The question arises, on the other hand, whether a thing the idea of which has been conceived but which has no real existence, does not exist because God wills that it should not exist, or whether God does not will it to exist because, in fact, it does not exist; and, with regard to the impossible, whether a thing is impossible because God wills it so, or whether God wills it so because, in itself and by the very fact of its own inherent absurdity, it is impossible. God has to submit to the logical law of contradiction, and He cannot, according to the theologians, cause two and two to make either more or less than four. Either the law of necessity is above Him or He Himself is the law of necessity. And in the moral order the question arises whether falsehood, or homicide, or adultery, are wrong because He has so decreed it, or whether He has so decreed it because they are wrong. If the former, then God is a capricious and unreasonable God, who decrees one law when He might equally well have decreed another, or, if the latter, He obeys an intrinsic nature and essence which exists in things themselves independently of Him—that is to say, independently of His sovereign will; and if this is the case, if He obeys the innate reason of things, this reason, if we could but know it, would suffice us without any further need of God, and since we do not know it, God explains nothing. This reason would be above God. Neither is it of any avail to say that this reason is God Himself, the supreme reason of things. A reason of this kind, a necessary reason, is not a personal something. It is will that gives personality. And it is because of this problem of the relations between God's reason, necessarily necessary, and His will, necessarily free, that the logical and Aristotelian God will always be a contradictory God.

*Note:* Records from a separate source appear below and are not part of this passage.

(* second normalisation step after rounding *)
Lemma renormalize m e :
  2 ^ 52 <= m <= 2 ^ 53 -> -1074 <= e -> e <= 970 ->
  exists m' e',
    (let '(mrs, e'') := shr_fexp 53 1024 m e loc_Exact in
     match shr_m mrs with
     | Z0 => S754_zero false
     | Zpos q => if e'' <=? 1024 - 53 then S754_finite false q e'' else S754_infinity false
     | Zneg _ => S754_nan
     end) = S754_finite false m' e'
    /\ ((m < 2 ^ 53 /\ Zpos m' = m /\ e' = e) \/ (m = 2 ^ 53 /\ Zpos m' = 2 ^ 52 /\ e' = e + 1)).
Proof.
  intros Hm He He'.
  destruct m as [|q|q]; try lia.
  unfold shr_fexp. cbn [Zdigits2 shr_record_of_loc].
  change (fexp 53 1024) with fx. rewrite fx_eq.
  destruct (Z.eq_dec (Zpos q) (2 ^ 53)) as [E|NE].
  - assert (D : Zpos (digits2_pos q) = 54) by (apply digits2_unique; rewrite E; lia).
    rewrite D. replace (Z.max (54 + e - 53) (-1074) - e) with 1 by lia.
    injection E as ->.
    rewrite shr_pos. cbn [iter_pos shr_1 shr_m].
    replace (e + 1 <=? 1024 - 53) with true by (symmetry; apply Z.leb_le; lia).
    eexists _, _. split; [reflexivity|]. right. repeat split; reflexivity.
  - assert (D : Zpos (digits2_pos q) = 53) by (apply digits2_unique; lia).
    rewrite D. replace (Z.max (53 + e - 53) (-1074) - e) with 0 by lia.
    rewrite shr_zero. cbn [shr_m].
    replace (e <=? 1024 - 53) with true by (symmetry; apply Z.leb_le; lia).
    eexists _, _. split; [reflexivity|]. left. repeat split; lia.
Qed.

Lemma iter_xO p k : Zpos (Pos.iter xO p k) = Zpos p * 2 ^ Zpos k.
Proof.
  induction k as [|k IH] using Pos.peano_ind.
  - simpl. lia.
  - rewrite Pos.iter_succ, Pos2Z.inj_xO, IH, Pos2Z.inj_succ, Z.pow_succ_r by lia. lia.
Qed.

Lemma binary_round_aux_canonical mz f :
  fx (Zpos (digits2_pos mz) + f) = f -> f <= 971 ->
  binary_round_aux 53 1024 false (Zpos mz) f loc_Exact = S754_finite false mz f.
Proof.
  intros C B. unfold binary_round_aux, shr_fexp. cbn [Zdigits2 shr_record_of_loc].
  change (fexp 53 1024) with fx. rewrite C, Z.sub_diag, shr_zero.
  cbn [shr_m loc_of_shr_record round_nearest_even Zdigits2 shr_record_of_loc].
  rewrite C, Z.sub_diag, shr_zero. cbn [shr_m].
  replace (f <=? 1024 - 53) with true by (symmetry; apply Z.leb_le; lia).
  reflexivity.
Qed.

Lemma binary_round_cases p e :
  let d := Zpos (digits2_pos p) in
  -1074 <= e -> d + e <= 1023 ->
  exists m' e',
    binary_round 53 1024 false p e = S754_finite false m' e' /\
    ((d <= 53 /\ e' = fx (d + e) /\ e' <= e /\ Zpos m' = Zpos p * 2 ^ (e - e'))
     \/ (53 < d /\ e' = d + e - 53
         /\ Zpos p / 2 ^ (d - 53) <= Zpos m' <= Zpos p / 2 ^ (d - 53) + 1
         /\ Zpos m' < 2 ^ 53)
     \/ (53 < d /\ e' = d + e - 52 /\ Zpos m' = 2 ^ 52
         /\ Zpos p / 2 ^ (d - 53) = 2 ^ 53 - 1)).
Proof.
  intros d He Hd. pose proof (digits2_bounds p) as Hp. fold d in Hp.
  assert (Dpos : 0 < d) by (unfold d; lia).
  unfold binary_round. change (fexp 53 1024) with fx. fold d.
  destruct (Z_le_gt_dec d 53) as [Hs|Hl].
  - (* the sum fits: only an alignment *)
    assert (F : fx (d + e) <= e) by (rewrite fx_eq; lia).
    pose proof (fx_eq (d + e)) as FE.
    unfold shl_align.
    destruct (fx (d + e) - e) as [|k|k] eqn:K; try lia.
    + assert (E : fx (d + e) = e) by lia.
      rewrite binary_round_aux_canonical by (fold d; lia).
      exists p, e. split; [reflexivity|]. left.
      rewrite E, Z.sub_diag. repeat split; lia.
    + assert (E : e - fx (d + e) = Zpos k) by lia.
      assert (V : Zpos (Pos.iter xO p k) = Zpos p * 2 ^ Zpos k) by apply iter_xO.
      assert (D : Zpos (digits2_pos (Pos.iter xO p k)) = d + Zpos k).
      { apply digits2_unique. rewrite V.
        replace (d + Zpos k - 1) with (d - 1 + Zpos k) by lia.
        rewrite !Z.pow_add_r by lia.
        assert (0 < 2 ^ Zpos k) by (apply Z.pow_pos_nonneg; lia). nia. }
      rewrite binary_round_aux_canonical.
      * eexists _, _. split; [reflexivity|]. left.
        rewrite E. repeat split; lia.
      * rewrite D. replace (d + Zpos k + fx (d + e)) with (d + e) by lia. reflexivity.
      * rewrite fx_eq. lia.
  - (* the sum is too long: shift right and round *)
    assert (F : fx (d + e) = d + e - 53) by (rewrite fx_eq; lia).
    unfold shl_align. rewrite F.
    destruct (d + e - 53 - e) as [|k|k] eqn:K; try lia.
    unfold binary_round_aux.
    unfold shr_fexp at 1. cbn [Zdigits2 shr_record_of_loc].
    change (fexp 53 1024) with fx. fold d. rewrite F, K, shr_pos.
    set (mrs := iter_pos shr_1 k _).
    assert (M1 : shr_m mrs = Zpos p / 2 ^ (d - 53)).
    { unfold mrs. rewrite iter_shr_1_m by (simpl; lia). cbn [shr_m]. f_equal. f_equal. lia. }
    assert (B1 : 2 ^ 52 <= shr_m mrs < 2 ^ 53).
    { rewrite M1.
      assert (P : 0 < 2 ^ (d - 53)) by (apply Z.pow_pos_nonneg; lia).
      split.
      - apply Z.div_le_lower_bound; [lia|].
        rewrite <- Z.pow_add_r by lia. replace (d - 53 + 52) with (d - 1) by lia. lia.
      - apply Z.div_lt_upper_bound; [lia|].
        rewrite <- Z.pow_add_r by lia. replace (d - 53 + 53) with d by lia. lia. }
    pose proof (round_nearest_even_range (shr_m mrs) (loc_of_shr_record mrs)) as R.
    set (m2 := round_nearest_even (shr_m mrs) (loc_of_shr_record mrs)) in *.
    destruct (renormalize m2 (e + Zpos k)) as (m' & e' & EQ & C); try lia.
    rewrite EQ. exists m', e'. split; [reflexivity|]. right.
    destruct C as [(C1 & C2 & C3)|(C1 & C2 & C3)].
    + left. rewrite <- M1. repeat split; lia.
    + right. rewrite <- M1. repeat split; lia.
Qed.

Lemma bounded_inv m e :
  bounded 53 1024 m e = true ->
  -1074 <= e <= 971 /\ Zpos m < 2 ^ 53 /\ (e = -1074 \/ 2 ^ 52 <= Zpos m).
Proof.
  unfold bounded, canonical_mantissa. intros H.
  apply andb_prop in H. destruct H as [C B].
  apply Z.eqb_eq in C. apply Z.leb_le in B.
  change (fexp 53 1024) with fx in C. rewrite fx_eq in C.
  pose proof (digits2_bounds m) as [L U].
  set (d := Zpos (digits2_pos m)) in *.
  assert (d <= 53) by lia.
  split; [lia|]. split.
  - assert (2 ^ d <= 2 ^ 53) by (apply Z.pow_le_mono_r; lia). lia.
  - destruct (Z.eq_dec e (-1074)); [now left|right].
    assert (d = 53) by lia. replace (d - 1) with 52 in L by lia. exact L.
Qed.

Lemma one_eq : one = S754_finite false 4503599627370496 (-52).
Proof. reflexivity. Qed.

Lemma two_eq : two = S754_finite false 4503599627370496 (-51).
Proof. reflexivity. Qed.

Lemma minus_one_eq : minus_one = S754_finite true 4503599627370496 (-52).
Proof. reflexivity. Qed.

Lemma add_one_finite sgn m e :
  bounded 53 1024 m e = true -> e < -52 ->
  exists m' e',
    add one (S754_finite sgn m e) = S754_finite false m' e'
    /\ -1074 <= e' <= -51
    /\ Zpos m' < 2 ^ 53
    /\ (e' = -51 -> Zpos m' = 2 ^ 52)
    /\ Z.abs (Zpos m' * 2 ^ (e' + 1074)
              - (2 ^ 1074 + cond_Zopp sgn (Zpos m) * 2 ^ (e + 1074))) <= 2 ^ 1022.
Proof.
  intros B He. destruct (bounded_inv _ _ B) as (Be & Bm & _).
  rewrite one_eq. unfold add, SFadd, prec, emax.
  replace (Z.min (-52) e) with e by lia.
  unfold shl_align at 2. rewrite Z.sub_diag. cbn [fst].
  unfold shl_align.
  destruct (e - -52) as [|k|k] eqn:K; try lia. cbn [fst].
  assert (V : Zpos (Pos.iter xO 4503599627370496%positive k) = 2 ^ (- e)).
  { rewrite iter_xO. change (Zpos 4503599627370496) with (2 ^ 52).
    rewrite <- Z.pow_add_r by lia. f_equal. lia. }
  rewrite V. cbn [cond_Zopp].
  assert (P53 : 2 ^ 53 <= 2 ^ (- e)) by (apply Z.pow_le_mono_r; lia).
  set (S := 2 ^ (- e) + cond_Zopp sgn (Zpos m)).
  assert (HS : 2 ^ (- e) - Zpos m <= S <= 2 ^ (- e) + Zpos m)
    by (unfold S; destruct sgn; simpl; lia).
  destruct S as [|p|p] eqn:ES; try lia.
  unfold binary_normalize.
  assert (TW : 2 ^ (1 - e) = 2 * 2 ^ (- e)).
  { replace (1 - e) with (1 + - e) by lia. rewrite Z.pow_add_r by lia. reflexivity. }
  assert (D : Zpos (digits2_pos p) <= 1 - e).
  { pose proof (digits2_bounds p) as [L _].
    destruct (Z_le_gt_dec (Zpos (digits2_pos p)) (1 - e)); auto.
    assert (2 ^ (1 - e) <= 2 ^ (Zpos (digits2_pos p) - 1)) by (apply Z.pow_le_mono_r; lia).
    lia. }
  destruct (binary_round_cases p e) as (m' & e' & EQ & C); try lia.
  rewrite EQ. exists m', e'. split; [reflexivity|].
  assert (SC : 2 ^ 1074 + cond_Zopp sgn (Zpos m) * 2 ^ (e + 1074)
               = Zpos p * 2 ^ (e + 1074)).
  { rewrite <- ES. unfold S. rewrite Z.mul_add_distr_r.
    rewrite <- Z.pow_add_r by lia. do 2 f_equal. lia. }
  rewrite SC.
  set (d := Zpos (digits2_pos p)) in *.
  pose proof (fx_eq (d + e)) as FE.
  destruct C as [(C1 & C2 & C3 & C4)|[(C1 & C2 & C3 & C4)|(C1 & C2 & C3 & C4)]].
  - split; [lia|]. split; [|split; [lia|]].
    { rewrite C4. pose proof (digits2_bounds p) as [_ U]. fold d in U.
      assert (0 < 2 ^ (e - e')) by (apply Z.pow_pos_nonneg; lia).
      assert (2 ^ d * 2 ^ (e - e') <= 2 ^ 53).
      { rewrite <- Z.pow_add_r by lia. apply Z.pow_le_mono_r; lia. }
      nia. }
    rewrite C4. replace (Zpos p * 2 ^ (e - e') * 2 ^ (e' + 1074)) with (Zpos p * 2 ^ (e + 1074)).
    + rewrite Z.sub_diag. simpl. lia.
    + rewrite <- Z.mul_assoc, <- Z.pow_add_r by lia. do 2 f_equal. lia.
  - split; [lia|]. split; [lia|]. split; [lia|].
    set (n := d - 53) in *. set (q := Zpos p / 2 ^ n) in *.
    assert (Pn : 0 < 2 ^ n) by (apply Z.pow_pos_nonneg; lia).
    assert (Q1 : q * 2 ^ n <= Zpos p < (q + 1) * 2 ^ n).
    { unfold q. pose proof (Z.mul_div_le (Zpos p) (2 ^ n) Pn).
      pose proof (Z.mul_succ_div_gt (Zpos p) (2 ^ n) Pn). lia. }
    replace (e' + 1074) with (n + (e + 1074)) by lia.
    rewrite Z.pow_add_r by lia. rewrite Z.mul_assoc, <- Z.mul_sub_distr_r.
    assert (Pe : 0 < 2 ^ (e + 1074)) by (apply Z.pow_pos_nonneg; lia).
    rewrite Z.abs_mul, (Z.abs_eq (2 ^ (e + 1074))) by lia.
    apply Z.le_trans with (2 ^ n * 2 ^ (e + 1074)).
    + apply Z.mul_le_mono_nonneg_r; [lia|]. nia.
    + rewrite <- Z.pow_add_r by lia. apply Z.pow_le_mono_r; lia.
  - split; [lia|]. split; [lia|]. split; [lia|].
    set (n := d - 53) in *. set (q := Zpos p / 2 ^ n) in *.
    assert (Pn : 0 < 2 ^ n) by (apply Z.pow_pos_nonneg; lia).
    assert (Q1 : q * 2 ^ n <= Zpos p < (q + 1) * 2 ^ n).
    { unfold q. pose proof (Z.mul_div_le (Zpos p) (2 ^ n) Pn).
      pose proof (Z.mul_succ_div_gt (Zpos p) (2 ^ n) Pn). lia. }
    rewrite C3.
    replace (e' + 1074) with (1 + (n + (e + 1074))) by lia.
    rewrite !Z.pow_add_r by lia.
    replace (2 ^ 52 * (2 ^ 1 * (2 ^ n * 2 ^ (e + 1074))))
      with ((q + 1) * 2 ^ n * 2 ^ (e + 1074)) by (rewrite C4; lia).
    rewrite <- Z.mul_sub_distr_r.
    assert (Pe : 0 < 2 ^ (e + 1074)) by (apply Z.pow_pos_nonneg; lia).
    rewrite Z.abs_mul, (Z.abs_eq (2 ^ (e + 1074))) by lia.
    apply Z.le_trans with (2 ^ n * 2 ^ (e + 1074)).
    + apply Z.mul_le_mono_nonneg_r; [lia|]. nia.
    + rewrite <- Z.pow_add_r by lia. apply Z.pow_le_mono_r; lia.
Qed.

The scholastic theologians never succeeded in disentangling themselves from the difficulties in which they found themselves involved when they attempted to reconcile human liberty with divine prescience and with the knowledge that God possesses of the free and contingent future; and that is strictly the reason why the rational God is wholly inapplicable to the contingent, for the notion of contingency is fundamentally the same as the notion of irrationality. The rational God is necessarily necessary in His being and in His working; in every single case He cannot do other than the best, and a number of different things cannot all equally be the best, for among infinite possibilities there is only one that is best accommodated to its end, just as among the infinite number of lines that can be drawn from one point to another, there is only one straight line. And the rational God, the God of reason, cannot but follow in each case the straight line, the line that leads most directly to the end proposed, a necessary end, just as the only straight line that leads to it is a necessary line. And thus for the divinity of God is substituted His necessity. And in the necessity of God, His free will—that is to say, His conscious personality—perishes. The God of our heart's desire, the God who shall save our soul from nothingness, must needs be an arbitrary God.